> [To do]:
Filter this material down to the lines that contain the string "CStr", and return those lines.

> [Data shown]:

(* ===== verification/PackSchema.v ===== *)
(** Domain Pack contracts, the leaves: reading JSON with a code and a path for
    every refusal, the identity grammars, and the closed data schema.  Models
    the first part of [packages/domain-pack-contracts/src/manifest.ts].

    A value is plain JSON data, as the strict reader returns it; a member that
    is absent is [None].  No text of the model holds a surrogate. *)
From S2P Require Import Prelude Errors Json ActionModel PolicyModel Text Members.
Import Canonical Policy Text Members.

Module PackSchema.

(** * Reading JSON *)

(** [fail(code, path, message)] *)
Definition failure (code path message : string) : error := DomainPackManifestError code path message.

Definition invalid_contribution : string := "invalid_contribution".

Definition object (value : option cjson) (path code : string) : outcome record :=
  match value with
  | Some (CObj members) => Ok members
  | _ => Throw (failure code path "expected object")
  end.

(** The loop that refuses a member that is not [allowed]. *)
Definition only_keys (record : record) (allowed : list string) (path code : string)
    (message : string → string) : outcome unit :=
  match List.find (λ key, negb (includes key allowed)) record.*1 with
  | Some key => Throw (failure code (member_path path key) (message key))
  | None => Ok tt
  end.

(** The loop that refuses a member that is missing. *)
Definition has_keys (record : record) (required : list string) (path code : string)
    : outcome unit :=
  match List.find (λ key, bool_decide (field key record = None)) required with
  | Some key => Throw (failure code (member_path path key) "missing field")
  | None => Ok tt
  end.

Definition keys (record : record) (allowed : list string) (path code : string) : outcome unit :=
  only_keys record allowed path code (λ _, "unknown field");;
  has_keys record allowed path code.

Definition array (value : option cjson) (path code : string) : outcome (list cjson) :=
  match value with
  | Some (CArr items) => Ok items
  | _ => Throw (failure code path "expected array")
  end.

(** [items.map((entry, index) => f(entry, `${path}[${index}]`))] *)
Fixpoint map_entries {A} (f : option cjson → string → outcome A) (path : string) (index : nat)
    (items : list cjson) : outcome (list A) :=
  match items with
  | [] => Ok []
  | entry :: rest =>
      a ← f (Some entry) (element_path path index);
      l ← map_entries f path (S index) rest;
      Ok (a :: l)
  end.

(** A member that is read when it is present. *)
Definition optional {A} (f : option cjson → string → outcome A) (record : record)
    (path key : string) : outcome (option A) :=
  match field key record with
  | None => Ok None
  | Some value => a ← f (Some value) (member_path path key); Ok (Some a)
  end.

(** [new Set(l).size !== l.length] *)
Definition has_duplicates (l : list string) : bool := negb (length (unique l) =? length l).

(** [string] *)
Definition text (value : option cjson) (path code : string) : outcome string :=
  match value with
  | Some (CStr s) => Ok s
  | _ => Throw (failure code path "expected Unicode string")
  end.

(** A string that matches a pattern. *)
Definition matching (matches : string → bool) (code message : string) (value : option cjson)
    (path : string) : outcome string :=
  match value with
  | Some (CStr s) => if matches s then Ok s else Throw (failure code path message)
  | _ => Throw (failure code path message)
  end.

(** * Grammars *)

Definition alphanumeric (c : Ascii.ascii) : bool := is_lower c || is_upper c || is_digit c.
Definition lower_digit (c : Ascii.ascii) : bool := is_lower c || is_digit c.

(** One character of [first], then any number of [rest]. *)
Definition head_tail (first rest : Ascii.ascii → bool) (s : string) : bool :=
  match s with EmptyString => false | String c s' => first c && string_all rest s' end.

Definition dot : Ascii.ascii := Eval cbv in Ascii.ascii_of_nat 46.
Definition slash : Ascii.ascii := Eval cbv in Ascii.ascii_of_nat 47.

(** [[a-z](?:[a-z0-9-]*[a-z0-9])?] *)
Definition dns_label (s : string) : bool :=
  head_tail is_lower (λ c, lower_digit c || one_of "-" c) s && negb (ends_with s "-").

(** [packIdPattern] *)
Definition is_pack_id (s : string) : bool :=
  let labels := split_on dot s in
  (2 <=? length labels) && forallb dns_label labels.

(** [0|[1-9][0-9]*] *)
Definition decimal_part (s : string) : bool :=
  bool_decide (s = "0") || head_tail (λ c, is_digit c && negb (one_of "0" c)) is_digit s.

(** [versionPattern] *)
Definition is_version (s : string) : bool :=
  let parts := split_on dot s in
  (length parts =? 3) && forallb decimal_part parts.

> [Response area]:
  | Some (CStr s) => Ok s
  | Some (CStr s) => if matches s then Ok s else Throw (failure code path message)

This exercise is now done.